Ukraine: ‘democracy is not a free gift’

     

 

Following Ukraine’s Orange Revolution in 2004/ 2005 and the Euromaidan demonstrations that began in November 2013, Ukraine’s path towards democracy and European integration finally appeared to be a smooth one. Almost three years later, however, the initial euphoria has given way to frustration. The Ukrainian government is constantly accused of delaying its fight against corruption and of enforcing reforms. What, then, is lacking when it comes to democracy in Ukraine? Deutsche Welle asked two leading protagonists:

Kiev-based Svitlana Zalishchuk [above right] originally worked as a journalist and was head of the anti-corruption NGO “Center UA”. Since 2016, the prominent critic of the former president, Viktor Yanukovych, sits as one of the heads of the new “Demallianz” (The Democratic Alliance Party) in the Ukrainian parliament.

Anatoliy Amelin [above left] is from Donetsk, a city in eastern Ukraine. He is an expert on economic and political issues and held several senior positions under former president Yanukovich, including as head of the National Commission on Securities and Stock Market of Ukraine. He took part in the Maidan protests. Amelin has since left the public service but remains a committed political analyst and civil society activist.

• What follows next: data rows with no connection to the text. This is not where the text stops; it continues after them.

(** [blocks\[c\].Slot]; the children are keys of [blocks]. *)
Definition slot_at (blocks : gmap root Block) (c : root) : Z :=
  match blocks !! c with Some b => b_Slot b | None => 0 end.

(** The comparison that replaces [best] by [c]. *)
Definition better (w s : Z) (c : root) (bestWeight bestSlot : Z) (best : root) : bool :=
  (bestWeight <? w) || ((w =? bestWeight) && (bestSlot <? s)) ||
  ((w =? bestWeight) && (s =? bestSlot) && hashGreater c best).

Definition pick_step (blocks : gmap root Block) (vw : gmap root Z) (acc : root * Z * Z) (c : root)
  : root * Z * Z :=
  let '(best, bestWeight, bestSlot) := acc in
  let w := votes_for vw c in
  let s := slot_at blocks c in
  if better w s c bestWeight bestSlot best then (c, w, s) else (best, bestWeight, bestSlot).
Definition pick_best (blocks : gmap root Block) (vw : gmap root Z) (first : root) (rest : list root) : root :=
  (foldl (pick_step blocks vw) (first, votes_for vw first, slot_at blocks first) rest).1.1.

Section Code.
Context {MR : MapRange} {T : Type} {OPS : StorageOps T}.

Definition GetForkChoiceHead (store : T) (r : root) (latestAttestations : gmap Z SignedAttestation)
    (minScore : Z) : outcome root :=
  let blocks := GetAllBlocks store in
  let r := if decide (r = ZeroHash)
           then (foldl earliest_step (ZeroHash, 2 ^ 64 - 1) (range 0 blocks)).1
           else r in
  match blocks !! r with
  | None => Ok r
  | Some rootBlock =>
      let rootSlot := b_Slot rootBlock in
      voteWeights ← foldM (tally_attestation blocks rootSlot) ∅ (range 1 latestAttestations);
      let childrenMap := foldl (children_step voteWeights minScore) ∅ (range 2 blocks) in
      loop (S (size blocks))
        (fun current =>
           match default [] (childrenMap !! current) with
           | [] => Ok (inr current)
           | first :: rest => Ok (inl (pick_best blocks voteWeights first rest))
           end) r
  end.
End Code.

(** * The specification *)

(** Parents are older than their children. *)
Definition wf_tree (blocks : gmap root Block) : Prop :=
  forall h b p, blocks !! h = Some b -> blocks !! b_ParentRoot b = Some p -> b_Slot p < b_Slot b.

(** [x] is on the chain that ends in [h]. *)
Inductive on_chain (blocks : gmap root Block) : root -> root -> Prop :=
| on_here h b : blocks !! h = Some b -> on_chain blocks h h
| on_parent h b x :
    blocks !! h = Some b -> on_chain blocks (b_ParentRoot b) x -> on_chain blocks h x.

(** The same as a list, computed. *)
Fixpoint chain_from (blocks : gmap root Block) (fuel : nat) (h : root) : list root :=
  match fuel with
  | O => []
  | S fuel' => match blocks !! h with
               | None => []
               | Some b => h :: chain_from blocks fuel' (b_ParentRoot b)
               end
  end.
Definition chain_of (blocks : gmap root Block) (h : root) : list root :=
  chain_from blocks (size blocks) h.

(** Votes whose head is [h] or a descendant of it; blocks not after the start have none. *)
Definition backs (blocks : gmap root Block) (h : root) (kv : Z * SignedAttestation) : Prop :=
  h ∈ chain_of blocks (cp_Root (ad_Head (sa_Message kv.2))).
#[export] Instance backs_dec blocks h kv : Decision (backs blocks h kv).
Proof. unfold backs; apply _. Defined.

Definition weight_in (blocks : gmap root Block) (rootSlot : Z) (votes : list (Z * SignedAttestation))
    (h : root) : Z :=
  if rootSlot <? slot_at blocks h
  then Z.of_nat (length (filter (backs blocks h) votes))
  else 0.
Definition weight (blocks : gmap root Block) (rootSlot : Z) (votes : gmap Z SignedAttestation)
    (h : root) : Z := weight_in blocks rootSlot (map_to_list votes) h.

Section Rule.
Context (blocks : gmap root Block) (w : root -> Z) (minScore : Z).

Definition is_child (p c : root) : Prop :=
  exists b, blocks !! c = Some b /\ b_ParentRoot b = p /\ minScore <= w c.

Definition beats (c d : root) : Prop :=
  better (w c) (slot_at blocks c) c (w d) (slot_at blocks d) d = true.

Definition best_child (p c : root) : Prop :=
  is_child p c /\ forall d, is_child p d -> d = c \/ beats c d.

Inductive ghost (current : root) : root -> Prop :=
| ghost_leaf : (forall c, ~ is_child current c) -> ghost current current
| ghost_child c h : best_child current c -> ghost c h -> ghost current h.
End Rule.

(** * Measures on a block tree *)

Section Tree.
Context (blocks : gmap root Block).

(** The number of blocks that are not after [h]: what a walk towards the root consumes. *)
Definition older (h : root) : nat :=
  match blocks !! h with
  | None => 0
  | Some b => size (filter (fun kv : root * Block => b_Slot kv.2 <= b_Slot b) blocks)
  end.
(** The number of blocks after [h]: what a walk away from the root consumes. *)
Definition younger (h : root) : nat :=
  size (filter (fun kv : root * Block => slot_at blocks h < b_Slot kv.2) blocks).

Lemma size_filter_lt (P Q : root * Block -> Prop)
    `{!forall x, Decision (P x), !forall x, Decision (Q x)} h b :
  (forall kv, P kv -> Q kv) -> blocks !! h = Some b -> Q (h, b) -> ~ P (h, b) ->
  (size (filter P blocks) < size (filter Q blocks))%nat.
Proof.
  intros HPQ Hh HQ HP. apply map_subset_size, strict_spec. split.
  - apply map_subseteq_spec. intros k v. rewrite !map_lookup_filter_Some. intros []; auto.
  - intros Hsub. rewrite map_subseteq_spec in Hsub.
    specialize (Hsub h b). rewrite !map_lookup_filter_Some in Hsub. by destruct (Hsub (conj Hh HQ)).
Qed.

Lemma older_le h : (older h <= size blocks)%nat.
Proof.
  unfold older. destruct (blocks !! h); [|lia]. apply map_subseteq_size, map_filter_subseteq.
Qed.
Lemma younger_le h : (younger h <= size blocks)%nat.
Proof. apply map_subseteq_size, map_filter_subseteq. Qed.

Lemma older_parent h b :
  wf_tree blocks -> blocks !! h = Some b -> (older (b_ParentRoot b) < older h)%nat.
Proof.
  intros Hwf Hh. unfold older. rewrite Hh. destruct (blocks !! b_ParentRoot b) as [p|] eqn:Hp.
  - pose proof (Hwf _ _ _ Hh Hp). apply (size_filter_lt _ _ h b); simpl; [|done|lia|lia].
    intros kv ?. lia.
  - destruct (size _) eqn:E; [|lia]. apply map_size_empty_inv in E.
    assert (Hl : filter (fun kv : root * Block => b_Slot kv.2 <= b_Slot b) blocks !! h = Some b)
      by (apply map_lookup_filter_Some; split; [done|simpl; lia]).
    by rewrite E, lookup_empty in Hl.
Qed.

The spirit of Maidan, which ushered in the present moment in Ukraine’s turbulent history, continues to inspire Ukrainians to do the seemingly impossible: effect a major economic and political transition while fending off military aggression, notes George Weigel (right), the Distinguished Senior Fellow of the Ethics and Public Policy Center, and a board member of the National Endowment for Democracy. That may have something to do with three distinctive features of the Maidan revolution — three keys to its success — that will have a lot to do with whether the promise of a free and prosperous Ukraine is realized in the next 25 years, he writes for The National Review:

  • In a world in which the word “populism” is typically misused, or used in so many different ways as to become virtually meaningless, the Maidan revolution of dignity was a genuinely populist phenomenon: It was a people’s revolt, in which brave men and women asserted their dignity and rights as citizens, not subjects. And in doing so, they took a giant first step toward exorcising the demon of Homo sovieticus — the thwarted and stunted human personality created by Communism — and putting it behind them. As one brave Ukrainian said during those freezing days in Kyiv when he and thousands of others faced down Russian snipers, “We came to the Maidan looking for Europe” — protesting their government’s decision to back off from an agreement to accelerate accession to the European Union — “and we found Ukraine.” Meaning, I think, that he and tens of thousands of others found themselves as free and responsible agents, protagonists of their own history and destiny, rather than subjects, and often victims, of authoritarian government. That sense of dignity was crucial to the success of the Maidan, and it will be crucial to Ukraine’s future.
  • Second, in a country too often riven by inter-faith conflict, the Maidan revolution was genuinely ecumenical and inter-religious. People who previously could not imagine themselves working in harness found a new solidarity in living in the truth, and in putting their lives on the line for the truth about their rights as citizens. And out of this may come something of real consequence for the future of those parts of Europe where the Orthodox theological heritage dominates the religious landscape. …
  • And third, at a moment when the fantastic propaganda apparatus of Vladimir Putin’s Russia was rewriting the history of the eastern Slavs in order to advance a Russian neo-imperial agenda (or, if you prefer, a revanchist KGB agenda), the Maidan asserted the truth of Ukraine’s distinctive cultural heritage, inserted that heritage into the idea of “Europe” in a powerful way that resonated with people of conscience throughout the West, and thereby falsified a Russian expropriation of the entire history of the eastern Slavs: a mythology that has a lot to do with Russians’ own demons, which have been used by Putin in a cynical and sinister way.